Our new architectural sales specialist Joelle Lattimer visited Seattle June 27-29 to meet with our FastFlash Air & Waterproof Barrier partners there, and get briefed on the under-construction ultra-green Bullitt Center. Here’s her report.
Sleepless in Seattle, but energized!
by Joelle Lattimer, P.E.
I was excited to be afforded the opportunity by PROSOCO recently to meet some of the beautiful minds at Tatley-Grund. Tatley-Grund was first introduced to me through numerous conversations, and it was great to finally put some faces to the renowned construction repair company that pioneered PROSOCO’s FastFlash air and waterproof barrier products — products being used on Seattle’s Bullitt Center, designed to be one of the greenest buildings ever.

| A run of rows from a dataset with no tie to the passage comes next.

Lemma execute_cycle d r q s :
  exists g p, execute (Some (Some recorder)) (Some (Ok (checkAll d r q))) s = (Daemon (severity_for (d, r, q)) (Some g) p, Ok tt) /\
    g = (bit d, bit r, bit q, 35 * bit d + 35 * bit r + 30 * bit q) /\
    map told p = map told (published s) ++ (if decide (severity_for (d, r, q) = previousSeverity s) then [] else [severity_for (d, r, q)]).
Proof.
  destruct (cycle_analysis d r q) as [Hs Hp]. unfold execute. cbn [checks_of]. rewrite Hs, Hp.
  assert (gauge (database (checkAll d r q)) = bit d /\ gauge (redis (checkAll d r q)) = bit r /\ gauge (queue (checkAll d r q)) = bit q) as (-> & -> & ->).
  { unfold gauge, checkAll, bit. cbn [database redis queue].
    rewrite !(proj1 (probes_healthy d)), (proj1 (proj2 (probes_healthy r))), (proj2 (proj2 (probes_healthy q))).
    by destruct (failed d), (failed r), (failed q). }
  unfold modify, get_this, mbind, meth_bind. cbn [previousSeverity gauges published]. destruct (decide _) as [He|Hne].
  - eexists _, _. split; [|split; [reflexivity|by rewrite app_nil_r]]. by rewrite He.
  - unfold announce. rewrite Hs. unfold on_publisher, publishAlert, publishRecovery, quietly, try_catch, recorder.
    cbn [published previousSeverity gauges].
    destruct (severity_for (d, r, q)); destruct (answer _) as [[]|]; (eexists _, _; split; [reflexivity|]; split; [reflexivity|];
      cbn [published]; rewrite map_app; reflexivity).
Qed.

(** The daemon announces exactly the changes of severity, where a cycle is
    healthy without a failed probe, degraded with one and unhealthy with more,
    however slow the probes were: no two announcements in a row tell the same
    severity, the last one tells the present severity, and a publisher that
    fails loses no later announcement.  The gauges show the last cycle. *)
Theorem changes_announced l p0 :
  let s := cycles l (fresh p0) in
  map told (published s) = map told p0 ++ changes Healthy (map severity_for l) /\
  last (Healthy :: changes Healthy (map severity_for l)) = Some (previousSeverity s) /\
  (forall i a b, (Healthy :: changes Healthy (map severity_for l)) !! i = Some a ->
     (Healthy :: changes Healthy (map severity_for l)) !! S i = Some b -> a <> b) /\
  gauges s = (fun '(d, r, q) => (bit d, bit r, bit q, 35 * bit d + 35 * bit r + 30 * bit q)) <$> last l.
Proof.
  cbv zeta. rewrite changes_last. split; [|split; [|split; [apply changes_alternate|]]].
  - assert (forall s, map told (published (cycles l s)) = map told (published s) ++ changes (previousSeverity s) (map severity_for l)) as Hl.
    { induction l as [|[[d r] q] l IH]; intros s; [by rewrite app_nil_r|]. cbn [cycles fold_left map changes]. fold (cycles l).
      destruct (execute_cycle d r q s) as (g & p & -> & _ & Hp). cbn [fst]. fold (cycles l (Daemon (severity_for (d, r, q)) (Some g) p)).
      rewrite IH. cbn [published previousSeverity]. rewrite Hp. case_decide as He; [by rewrite app_nil_r, He|by rewrite <- app_assoc]. }
    apply Hl.
  - assert (forall s, last (previousSeverity s :: map severity_for l) = Some (previousSeverity (cycles l s))) as Hl.
    { induction l as [|[[d r] q] l IH]; intros s; [done|]. cbn [cycles fold_left map].
      destruct (execute_cycle d r q s) as (g & p & -> & _ & _). cbn [fst]. fold (cycles l (Daemon (severity_for (d, r, q)) (Some g) p)).
      rewrite <- IH. done. }
    apply (Hl (fresh p0)).
  - destruct l as [|x l _] using rev_ind; [done|]. destruct x as [[d r] q]. unfold cycles. rewrite fold_left_app. cbn [fold_left].
    destruct (execute_cycle d r q (fold_left (fun s '(d, r, q) => (execute (Some (Some recorder)) (Some (Ok (checkAll d r q))) s).1) l (fresh p0)))
      as (g & p & -> & -> & _). cbn [fst gauges]. by rewrite last_snoc.
Qed.
End cycles.
End HealthDaemon.

(** ** The weighted score *)

Module HealthScore.

Section score.
Context {W : Type}.

(** observability/health/health-score.ts:1-6 HealthCheckItem *)
Record item : Type := Item { name : string; weight : num; checker : meth W exn bool; passed : bool }.

(** observability/health/health-score.ts:24-31 addCheck *)
Definition addCheck (n : string) (w : num) (c : meth W exn bool) (l : list item) : list item := l ++ [Item n w c true].
(** observability/health/health-score.ts:37-43 run
    The checkers act on [W]. *)
Fixpoint run (l : list item) (w : W) : W * list item :=
  match l with
  | [] => (w, [])
  | i :: l =>
      let '(w, o) := checker i w in
      let '(w, l) := run l w in
      (w, Item (name i) (weight i) (checker i) (match o with Ok b => b | Throw _ => false end) :: l)
  end.
Definition total (l : list item) : num := fold_left (fun acc c => num_add acc (weight c)) l (ofZ 0).
Definition passed_weight (l : list item) : num :=
  fold_left (fun acc c => num_add acc (if passed c then weight c else ofZ 0)) l (ofZ 0).
(** observability/health/health-score.ts:49-57 calculate *)
Definition calculate (l : list item) : num :=
  match l with
  | [] => ofZ 100
  | _ => if num_leb (total l) (ofZ 0) then ofZ 100
         else num_round (num_mul (num_div (passed_weight l) (total l)) (ofZ 100))
  end.
(** observability/health/health-score.ts:62-72 getReport *)
Definition getReport (l : list item) : num * list (string * bool * num) :=
  (calculate l, map (fun c => (name c, passed c, weight c)) l).

(** *** Its bounds *)

Definition weighs (c : item) (q : Q) : Prop := weight c = Fin q /\ (0 <= q)%Q.
Fixpoint sum (l : list Q) : Q := match l with [] => 0%Q | q :: l => (q + sum l)%Q end.
Definition counted (c : item) (q : Q) : Q := if passed c then q else 0%Q.

Lemma fold_weights (f : item -> num) (g : item -> Q -> Q) l ws a :
  (forall c q, weighs c q -> f c = Fin (g c q)) -> Forall2 weighs l ws ->
  exists r, fold_left (fun acc c => num_add acc (f c)) l (Fin a) = Fin r /\
    (r == a + sum (zip_with g l ws))%Q.
Proof.
  intros Hf Hl. revert a. induction Hl as [|c q l ws Hc Hl IH]; intros a.
  - exists a. split; [done|]. simpl. lra.
  - cbn [fold_left]. rewrite (Hf c q Hc). cbn [num_add]. destruct (IH (a + g c q)%Q) as (r & -> & Hr). exists r. split; [done|].
    cbn [zip_with sum]. lra.
Qed.
Lemma sum_counted l ws :
  Forall2 weighs l ws -> (0 <= sum (zip_with counted l ws) <= sum (zip_with (fun _ q => q) l ws))%Q /\
  (forallb passed l = true -> (sum (zip_with counted l ws) == sum (zip_with (fun _ q => q) l ws))%Q) /\
  (forallb (fun c => negb (passed c)) l = true -> (sum (zip_with counted l ws) == 0)%Q).
Proof.
  unfold counted. induction 1 as [|c q l ws [_ Hq] Hl (IH1 & IH2 & IH3)]; simpl; [repeat split; intros; lra|].
  destruct (passed c); simpl; (split; [lra|]); split; intros Ha; try done; rewrite ?IH2, ?IH3 by done; lra.
Qed.
End score.
Arguments item : clear implicits.

(** With weights that are not negative and do not all vanish, the score is the
    percentage of the weight that passed, rounded half up: a whole number
    between 0 and 100, 100 when all checks pass and 0 when none does. *)
Theorem score_percentage {W} (l : list (item W)) ws :
  Forall2 weighs l ws -> (0 < sum ws)%Q ->
  let share := (sum (zip_with counted l ws) / sum ws * 100)%Q in
  exists z, calculate l = ofZ z /\ (inject_Z z - (1 # 2) <= share)%Q /\ (share < inject_Z z + (1 # 2))%Q /\ 0 <= z <= 100 /\
    (forallb passed l = true -> z = 100) /\ (forallb (fun c => negb (passed c)) l = true -> z = 0).
Proof.
  intros Hl Hpos. cbv zeta.
  assert (zip_with (fun (_ : item W) q => q) l ws = ws) as Hz by (clear Hpos; induction Hl as [|c q l ws _ _ IH]; [done|]; simpl; by rewrite IH).
  destruct (sum_counted l ws Hl) as (Hr & Hall & Hnone). rewrite Hz in Hr, Hall.
  destruct (fold_weights weight (fun _ q => q) l ws 0 (fun c q H => proj1 H) Hl) as (t & Ht & Ht'). rewrite Hz in Ht'.
  destruct (fold_weights (fun c => if passed c then weight c else ofZ 0) counted l ws 0) as (p & Hp & Hp'); [|done|].
  { intros c q [Hc _]. unfold counted. by destruct (passed c). }
  set (s := sum ws) in *. set (y := sum (zip_with counted l ws)) in *. set (x := (y / s * 100)%Q).
  assert (calculate l = ofZ (Qfloor (p / t * 100 + (1 # 2)))) as Hc.
  { unfold calculate, total, passed_weight. change (Fin 0) with (ofZ 0) in Ht, Hp. rewrite Ht, Hp.
    destruct l as [|c l]; [inversion Hl; subst; cbn in s; unfold s in Hpos; lra|]. change (num_leb (Fin t) (ofZ 0)) with (num_leb (Fin t) (Fin (inject_Z 0))). rewrite num_leb_Fin.
    destruct (Qle_bool t (inject_Z 0)) eqn:E; [apply Qle_bool_iff in E; change (inject_Z 0) with 0%Q in E; lra|].
    unfold num_div. destruct (Qeq_bool t 0) eqn:E2; [apply Qeq_bool_iff in E2; lra|]. reflexivity. }
  assert (p / t * 100 == x)%Q as Hx.
  { unfold x. assert (t == s)%Q as -> by lra. assert (p == y)%Q as -> by lra. reflexivity. }
  exists (Qfloor (p / t * 100 + (1 # 2))). split; [done|].
  pose proof (Qfloor_le (p / t * 100 + (1 # 2))) as Hf1. pose proof (Qlt_floor (p / t * 100 + (1 # 2))) as Hf2. rewrite inject_Z_plus in Hf2.
  assert (Qfloor (p / t * 100 + (1 # 2)) = Qfloor (x + (1 # 2))) as Hfl by (apply Qfloor_comp; lra). rewrite Hfl in *. clear Hfl.
  change (inject_Z 1) with 1%Q in Hf2. rewrite Hx in Hf1, Hf2.
  assert (forall v, (y == v * s)%Q -> (x == v * 100)%Q) as Hv by (intros v Hy; unfold x; rewrite Hy; field; lra).
  assert (0 <= x)%Q as Hx0 by (unfold x; apply Qmul_nonneg; [apply Qle_shift_div_l; lra|lra]).
  assert (x <= 100)%Q as Hx1.
  { unfold x. assert (y / s <= 1)%Q by (apply Qle_shift_div_r; lra). lra. }
  split_and!; [lra|lra| | |intros Ha; specialize (Hall Ha)|intros Ha; specialize (Hnone Ha)].
  - apply (Qfloor_inject_le 0). change (inject_Z 0) with 0%Q. lra.
  - apply Zlt_succ_le. rewrite Zlt_Qlt, <- Z.add_1_r, inject_Z_plus. change (inject_Z 100) with 100%Q. change (inject_Z 1) with 1%Q. lra.
  - rewrite (Qfloor_comp _ (100 + (1 # 2))); [reflexivity|]. specialize (Hv 1%Q ltac:(lra)). lra.
  - rewrite (Qfloor_comp _ (1 # 2)); [reflexivity|]. specialize (Hv 0%Q ltac:(lra)). lra.
Qed.
Lemma score_percentage_witness :
  let l := [Item "db" (ofZ 2) (mret true : meth unit exn bool) true; Item "redis" (ofZ 1) (mret true) false] in
  exists z, calculate l = ofZ z /\ 0 <= z <= 100.
Proof.
  cbv zeta.
  destruct (score_percentage [Item "db" (ofZ 2) (mret true : meth unit exn bool) true; Item "redis" (ofZ 1) (mret true) false] [2%Q; 1%Q])
    as (z & Hz & _ & _ & Hb & _).
  - repeat constructor; unfold weighs; simpl; done.
  - reflexivity.
  - by exists z.
Defined.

They also developed the Design Verification Test Chamber which tests wall assembly mock-ups for air and water leakage under real-life conditions, up to and including a simulated category 5 hurricane. If there are weaknesses in the assembly, the testing finds them — before construction starts, which is definitely when you want to find them.

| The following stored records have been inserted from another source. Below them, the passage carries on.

Lemma get_server now ns id r :
  get (at_ now) ns id r = (r, Ok (match entry now (buildKey ns id) r with None => JNull | Some (value, _) => decode value end)).
Proof.
  unfold get, RedisOperations.get. assert (RedisOperations.execute (RedisOperations.c_get (at_ now) (buildKey ns id)) r =
    (r, Ok (fst <$> entry now (buildKey ns id) r))) as Hg by (apply RedisOperations.execute_ok; done).
  rewrite (bind_ok _ _ _ _ _ Hg). by destruct (entry now (buildKey ns id) r) as [[v x]|].
Qed.
Lemma set_server now ns id v ttl r :
  set (at_ now) ns id v ttl r = (k_set now (buildKey ns id) (encode v) (if 0 <? ttl then Some ttl else None) r, Ok tt).
Proof. unfold set, RedisOperations.set. apply RedisOperations.execute_ok. by destruct (0 <? ttl). Qed.

(** A value that was set comes back until its time is over, and for ever when it
    was given none; other keys are not touched.  A string that happens to be JSON
    does not come back as a string. *)
Lemma cached_value now t ns id v ttl r :
  JsonText.plain v = true -> now <= t ->
  let r' := (set (at_ now) ns id v ttl r).1 in
  get (at_ t) ns id r' = (r', Ok (if (0 <? ttl) && (now + ttl <=? t) then JNull else as_cached v)) /\
  forall ns' id', buildKey ns' id' <> buildKey ns id -> (get (at_ t) ns' id' r').2 = (get (at_ t) ns' id' r).2.
Proof.
  intros Hv Ht. cbv zeta. rewrite set_server. cbn [fst]. split.
  - rewrite get_server, entry_set_eq by done. destruct (Z.ltb_spec 0 ttl) as [Hp|Hp]; simpl; [|by rewrite decode_encode].
    rewrite Z.ltb_antisym. destruct (now + ttl <=? t); simpl; [done|by rewrite decode_encode].
  - intros ns' id' Hne. rewrite !get_server. cbn [snd]. by rewrite entry_set_ne by done.
Qed.
End server.

(** A value that is not cached is fetched and stored; until its time is over
    it is then answered from the cache, with whatever state the source is in,
    and the source is not asked.  A null result (and the text of one) is not
    cached: it is fetched again each time.  When fetching fails, nothing is
    stored; when the server is unreachable, the call fails without fetching. *)
Theorem fetched_once {R F} `{KeySpace R} others ns id (fetcher : meth F exn jsval) ttl t0 t (w : world R F) f1 v f2 :
  entry t0 (buildKey ns id) (server w) = None -> 0 < ttl -> t0 <= t < t0 + ttl ->
  fetcher (source w) = (f1, Ok v) -> JsonText.plain v = true ->
  let first := getOrFetch (at_ others t0) ns id fetcher ttl w in
  first.2 = Ok v /\ source first.1 = f1 /\
  (let again := getOrFetch (at_ others t) ns id fetcher ttl (World (server first.1) f2) in
   if is_null (as_cached v) then source again.1 = (fetcher f2).1
   else again = (World (server first.1) f2, Ok (as_cached v))) /\
  (is_null (as_cached v) = true <-> v = JNull \/ exists s, v = JString s /\ JsonText.parse s = Some JNull).
Proof.
  intros He Httl Ht Hf Hv. set (k := buildKey ns id).
  assert (getOrFetch (at_ others t0) ns id fetcher ttl w = (World (k_set t0 k (encode v) (Some ttl) (server w)) f1, Ok v)) as ->.
  { assert (on_server (F := F) (get (at_ others t0) ns id) w = (w, Ok JNull)) as Hg.
    { unfold on_server. rewrite get_server, He. by destruct w. }
    unfold getOrFetch. rewrite (bind_ok _ _ _ _ _ Hg). unfold on_source, mbind, meth_bind. rewrite Hf.
    unfold on_server. cbn [server source]. rewrite set_server. by rewrite (proj2 (Z.ltb_lt 0 ttl)) by lia. }
  cbn [fst snd source server]. split; [done|]. split; [done|]. split; [|apply as_cached_null].
  set (r1 := k_set t0 k (encode v) (Some ttl) (server w)).
  assert (on_server (F := F) (get (at_ others t) ns id) (World r1 f2) = (World r1 f2, Ok (as_cached v))) as Hg.
  { unfold on_server. cbn [server source]. rewrite get_server. fold k. unfold r1. rewrite entry_set_eq by lia. simpl.
    rewrite (proj2 (Z.ltb_lt t (t0 + ttl))) by lia. by rewrite decode_encode. }
  unfold getOrFetch. rewrite !(bind_ok _ _ _ _ _ Hg).
  destruct (as_cached v); try reflexivity. simpl is_null. cbn iota. unfold on_source, mbind, meth_bind. cbn [source server].
  destruct (fetcher f2) as [f3 [x|e]]; [|done]. unfold on_server. cbn [server source]. by rewrite set_server.
Qed.
Lemma fetched_once_witness :
  let get_it := getOrFetch (at_ RedisOperations.unconnected 10 : RedisOperations.client (gmap string entry_t)) "users" "7"
    (fun n => (S n, Ok (JObject 0 [("name", JString "Ann")]))) 1000 in
  (get_it (World ∅ 0%nat)).2 = Ok (JObject 0 [("name", JString "Ann")]).
Proof.
  cbv zeta.
  destruct (fetched_once (R := gmap string entry_t) RedisOperations.unconnected "users" "7" (fun n => (S n, Ok (JObject 0 [("name", JString "Ann")]))) 1000 10 500
    (World ∅ 0%nat) 1%nat (JObject 0 [("name", JString "Ann")]) 5%nat) as [H _]; [|lia|lia|reflexivity|reflexivity|exact H].
  by vm_compute.
Defined.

The trip to Seattle was a perfect blessing after the hot weather in Kansas, but I quickly recognized that the cool, wet environment in Seattle is a remarkable building block for any performance-based “real-life” assessment of air and water barriers. The weather variance and “colder” temperatures were apparent on my last day, as I wore a sweater and an insulated North Face jacket at the end of June.
Mr. Stacey Grund, of Tatley-Grund, presented me with a speed course in moisture-related constructability issues and awe-inspiring engineering repair details during a tour of construction projects in the Seattle area.

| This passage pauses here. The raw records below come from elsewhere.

(** shared/guards/is-email.guard.ts:8-8 isEmail
    [^[^\s@]+@[^\s@]+\.[^\s@]+$] *)
Definition no_space (s : string) : bool := str_truthy s && str_forall (fun c => negb (is_space c)) s.
Definition email_shape (s : string) : bool :=
  match split_on "@" s with
  | [user; domain] =>
      no_space user && no_space domain &&
      (3 <=? String.length domain)%nat && includes "." (String.substring 1 (String.length domain - 2) domain)
  | _ => false
  end.
(** shared/guards/is-email.guard.ts:6-10 isEmail *)
Definition isEmail (val : jsval) : bool := match val with JString s => email_shape s && (String.length s <=? 254)%nat | _ => false end.
(** shared/utils/validation-utils.ts:6-9 isValidEmail *)
Definition isValidEmail (val : string) : bool := isEmail (JString val).
(** shared/utils/validation-utils.ts:34-38 validateEmail *)
Definition validateEmail (val : string) : res exn unit :=
  if isValidEmail val then Ok tt else Throw (ValidationError "Email address has invalid formatting").

Definition hex_ci (c : ascii) : bool := is_hex (ascii_lower c).
Definition one_of (l : string) (c : ascii) : bool := includes (String (ascii_lower c) EmptyString) l.
Fixpoint shaped (ps : list (ascii -> bool)) (s : string) : bool :=
  match ps, s with
  | [], EmptyString => true
  | p :: ps, String c s => p c && shaped ps s
  | _, _ => false
  end.
Definition dash : list (ascii -> bool) := [Ascii.eqb "-"].
Definition uuid_shape (version : ascii -> bool) : list (ascii -> bool) :=
  replicate 8 hex_ci ++ dash ++ replicate 4 hex_ci ++ dash ++ [version] ++ replicate 3 hex_ci ++ dash ++
  [one_of "89ab"] ++ replicate 3 hex_ci ++ dash ++ replicate 12 hex_ci.
(** shared/guards/is-uuid.guard.ts:6-10 isUUID *)
Definition isUUID (val : jsval) : bool := match val with JString s => shaped (uuid_shape (Ascii.eqb "4")) s | _ => false end.
(** shared/utils/validation-utils.ts:26-29 isValidUUID *)
Definition isValidUUID_v4 (val : string) : bool := isUUID (JString val).
(** shared/guards/type-guards.ts:39-43 isValidUUID *)
Definition isValidUUID (val : jsval) : bool := match val with JString s => shaped (uuid_shape (one_of "12345")) s | _ => false end.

My favorite project, and one I’ll continue to follow is the Bullitt Center, where crews were installing a phthalate-free version of PROSOCO R-Guard Cat 5 primary air and waterproof barrier to help the building achieve designation as a “living building” — certification achieved by only three buildings, so far.
Fluid-applied Cat 5 is proven to keep water out of structural walls and CMU backup, even under Category 5 hurricane conditions (hence its name), even before the cladding goes up. At the same time, it’s vapor-permeable, so if the walls get wet inside from some other means, like a roof leak, they have the potential to dry out again.
Along with being durable and breathable, the monolithically adhered primary air and waterproof barrier is also continuous and integral to the structure. While water vapor can evaporate out, the air and the liquid water that cause high energy costs and damage can’t leak through Cat 5-treated walls.
Tatley-Grund’s experience with repairing water-damaged, energy-inefficient buildings led them to create products like Cat 5 that don’t damage buildings the way many traditional air and water barrier products do, by trapping moisture or letting air leak through walls. Their “been there, done that” experience makes Tatley-Grund a valuable resource for the architects and waterproofing specialists with whom they are in daily contact.
These construction specialists are effectively communicating waterproof and energy-efficient design concepts to design professionals, owners, occupants, and the public — concepts which are the future of our industry. It was emphasized to me when we passed a billboard displaying “1-800-Water Damage” just how prevalent water damage in buildings has become, and how important it is to prevent.
I came away encouraged to know that owners, design professionals, engineers, construction teams and subcontractors are determined to improve building performance of their projects by adopting emerging technology like Cat 5, and “real world” testing to ensure buildings meet/exceed energy-efficiencies and sustainability goals.